Mwanza is a town in Malawi on the border with Mozambique. It is the administrative headquarters for Mwanza District.

==Location==
Mwanza is the largest commercial, political and administrative urban centre of Mwanza District, in the Southern Region of Malawi. It lies on the important road from Blantyre to Tete in Mozambique, approximately 100 km, by road, northwest of Blantyre, Malawi's commercial capital. The geographical coordinates of Mwanza, Malawi are:15°35'55.0"S, 34°31'04.0"E (Latitude:-15.598611; Longitude:34.517778). The town sits at an average elevation of 626 m above sea level.

==Population==
The national census and household survey conducted in 2018, enumerated the population of Mwanza, Malawi at 18,039 inhabitants. The majority of people in the town and the district belong to the Chewa ethnic group.

==Economy==
The town is a market town for local produce, including honey, as well as a distribution market for commercial products and processed foods, such as maize flour. Mwanza also acts as a transshipment point for goods going down the Zambeze River via Tete. It is also a centre for smuggling. In 2007, Ethiopian illegal immigrants were discovered hidden in an oil tanker at Mwanza, Malawi, at the border with Mozambique, on their way to South Africa. In July 2012, 49 Ethiopian and Somali nationals drowned
in Lake Malawi when the boat in which they were attempting to cross the lake capsized. The group which started in Tanzania, had intended to cross into Mozambique and finally to South Africa.

==Infrastructure==
Mwanza has an airstrip with a 1000 m long runway.

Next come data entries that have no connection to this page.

Lemma fstill_get_file i : fstill (get_file i).
Proof. unfold get_file. go_still. Qed.
Lemma fstill_get_pipe p : fstill (get_pipe p).
Proof. unfold get_pipe. go_still. Qed.
Lemma fstill_put_pipe p x : fstill (put_pipe p x).
Proof. unfold put_pipe. go_still. Qed.
Lemma fstill_upd_file i g : (∀ f, f_ref (g f) = f_ref f) → fstill (upd_file i g).
Proof.
  intros Hg t a t' E j. unfold upd_file, get_file, bind, gets, modify in E.
  destruct (fl_files t !! i) as [f|] eqn:Hf; [|done]. injection E as <- <-.
  rewrite (fref_insert t i f Hf), Hg. unfold nothing. lia.
Qed.
#[local] Hint Resolve fstill_get_file fstill_get_pipe fstill_put_pipe : still.
#[local] Hint Extern 1 (fmoves (upd_file _ _) _) => by apply fstill_upd_file : still.
Lemma fstill_pipeclose kend p w : fstill (pipeclose' kend p w).
Proof. unfold pipeclose'. go_still. Qed.
Lemma moves_fileclose kend i : fmoves (fileclose kend i) (λ _ j, - one i j).
Proof.
  unfold fileclose. eapply (fmoves_bind _ _ _ (λ _, nothing)); [apply moves_ft_close| |intros; unfold nothing; lia].
  pose proof fstill_pipeclose. unfold begin_op', end_op'. go_still.
Qed.
Lemma fstill_filestat i : fstill (filestat i).
Proof. unfold filestat. go_still. Qed.
Lemma fstill_fileread devsw killed i n : fstill (fileread devsw killed i n).
Proof. unfold fileread. go_still. Qed.
Lemma fstill_write_chunk devsw i src n : fstill (write_chunk devsw i src n).
Proof. unfold write_chunk, begin_op', end_op'. go_still. Qed.
#[local] Hint Resolve fstill_write_chunk fstill_pipeclose fstill_filestat fstill_fileread : still.
Lemma fstill_filewrite_loop devsw i fuel : ∀ src w n, fstill (filewrite_loop devsw fuel i src w n).
Proof. induction fuel as [|fuel IH]; intros src w n; simpl; go_still. Qed.
#[local] Hint Resolve fstill_filewrite_loop : still.
Lemma fstill_filewrite devsw killed i src n : fstill (filewrite devsw killed i src n).
Proof. unfold filewrite. go_still. Qed.
#[local] Hint Resolve fstill_filewrite : still.

Definition pipe_refs (r : option (nat * nat)) (j : nat) : Z :=
  match r with Some (f0, f1) => one f0 j + one f1 j | None => 0 end.
Lemma moves_pipealloc kend : fmoves (pipealloc kend) pipe_refs.
Proof.
  unfold pipealloc.
  eapply (fmoves_bind _ _ _ (λ r0 r j, pipe_refs r j - match r0 with Some f0 => one f0 j | None => 0 end));
    [apply moves_filealloc| |intros; simpl; lia].
  intros [f0|]; [|by apply fmoves_ret; intros j; simpl].
  eapply (fmoves_bind _ _ _ (λ r1 r j, pipe_refs r j - one f0 j - match r1 with Some f1 => one f1 j | None => 0 end));
    [apply moves_filealloc| |intros; simpl; lia].
  intros [f1|].
  2:{ eapply (fmoves_bind _ _ _ (λ _ r j, pipe_refs r j)); [apply moves_fileclose| |intros; simpl; lia].
      intros _. by apply fmoves_ret. }
  apply fstill_then; [auto with still|]. intros k. destruct (kalloc k) as [p k'].
  apply fstill_then; [auto with still|]. intros _. destruct (p =? 0).
  - eapply (fmoves_bind _ _ _ (λ _ r j, pipe_refs r j - one f1 j)); [apply moves_fileclose| |intros; simpl; lia].
    intros _. eapply (fmoves_bind _ _ _ (λ _ r j, pipe_refs r j)); [apply moves_fileclose| |intros; simpl; lia].
    intros _. by apply fmoves_ret.
  - do 3 (apply fstill_then; [auto with still|intros _]). apply fmoves_ret. intros j. simpl. lia.
Qed.

(** ** Descriptors *)
Lemma fd_refs_insert i fds k x y : fds !! k = Some x →
  Z.of_nat (fd_refs i (<[k := y]> fds)) =
  Z.of_nat (fd_refs i fds) - (if decide (Some i = x) then 1 else 0) + (if decide (Some i = y) then 1 else 0).
Proof.
  revert k. induction fds as [|z fds IH]; intros k Hk; [done|]. destruct k as [|k]; simpl in *.
  - simplify_eq. unfold fd_refs. rewrite !filter_cons. repeat case_decide; simpl; lia.
  - specialize (IH k Hk). unfold fd_refs in *. rewrite !filter_cons. repeat case_decide; simpl; lia.
Qed.
Lemma bal_set_fd s fd x y :
  ss_ofile s !! fd = Some x →
  bal s (λ i, (if decide (Some i = x) then 1 else 0) - (if decide (Some i = y) then 1 else 0))
    (set_ss_ofile (<[fd := y]> (ss_ofile s)) s).
Proof. intros Hx i. unfold excess. simpl. rewrite (fd_refs_insert i _ _ _ y Hx). lia. Qed.
Lemma one_some f i : (if decide (Some i = Some f) then 1 else 0) = one f i.
Proof. unfold one. repeat case_decide; congruence. Qed.
Lemma free_fd_spec fds : ∀ k i, free_fd fds k = Some i → (k ≤ i)%nat ∧ fds !! (i - k)%nat = Some None.
Proof.
  induction fds as [|[f|] fds IH]; intros k i E; simpl in E; [done| |].
  - destruct (IH _ _ E) as [Hk Hf]. split; [lia|]. by replace (i - k)%nat with (S (i - S k)) by lia.
  - simplify_eq. by rewrite Nat.sub_diag.
Qed.
(** [fdalloc]: a descriptor that was free now refers to the file. *)
Lemma fdalloc_run f s fd s' : fdalloc f s = Ret (fd, s') →
  (fd = -1 ∧ s' = s) ∨
  (0 ≤ fd ∧ ss_ofile s !! Z.to_nat fd = Some None ∧
   s' = set_ss_ofile (<[Z.to_nat fd := Some f]> (ss_ofile s)) s).
Proof.
  unfold fdalloc, bind, gets. destruct (free_fd (ss_ofile s) 0) as [k|] eqn:Ef; intros [= <- <-]; [|by left].
  destruct (free_fd_spec _ _ _ Ef) as [_ Hk]. rewrite Nat.sub_0_r in Hk. right.
  rewrite Nat2Z.id. split_and!; [lia|done|done].
Qed.
Lemma moves_fdalloc f : moves (fdalloc f) (λ fd i, if fd <? 0 then 0 else - one f i).
Proof.
  intros s fd s' E i. destruct (fdalloc_run _ _ _ _ E) as [[-> ->]|(H0 & Hk & ->)]; [simpl; lia|].
  rewrite (bal_set_fd s _ _ (Some f) Hk i), one_some, (proj2 (Z.ltb_ge _ _)) by done. case_decide; [done|lia].
Qed.

(** ** The calls *)
Section Calls.
Context (kend : Z) (devsw : Z → devsw_entry) (killed : bool) (sz esp : Z) (name0 : list Z).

It has both primary and secondary schools as well as a hospital. Mwanza District Hospital serves not only the local district, but also neighbouring Chikwawa District and Neno District in Malawi and the town of Zobue and Moatize District across the border in Mozambique.

The town has a railway station on the Nacala railway, under concession of Central East African Railways. The town of Mwanza has one of the most important railway stations on the Nacala railway, linking Moatize and Cana-Cana (west) to Nkaya and Port of Nacala (east).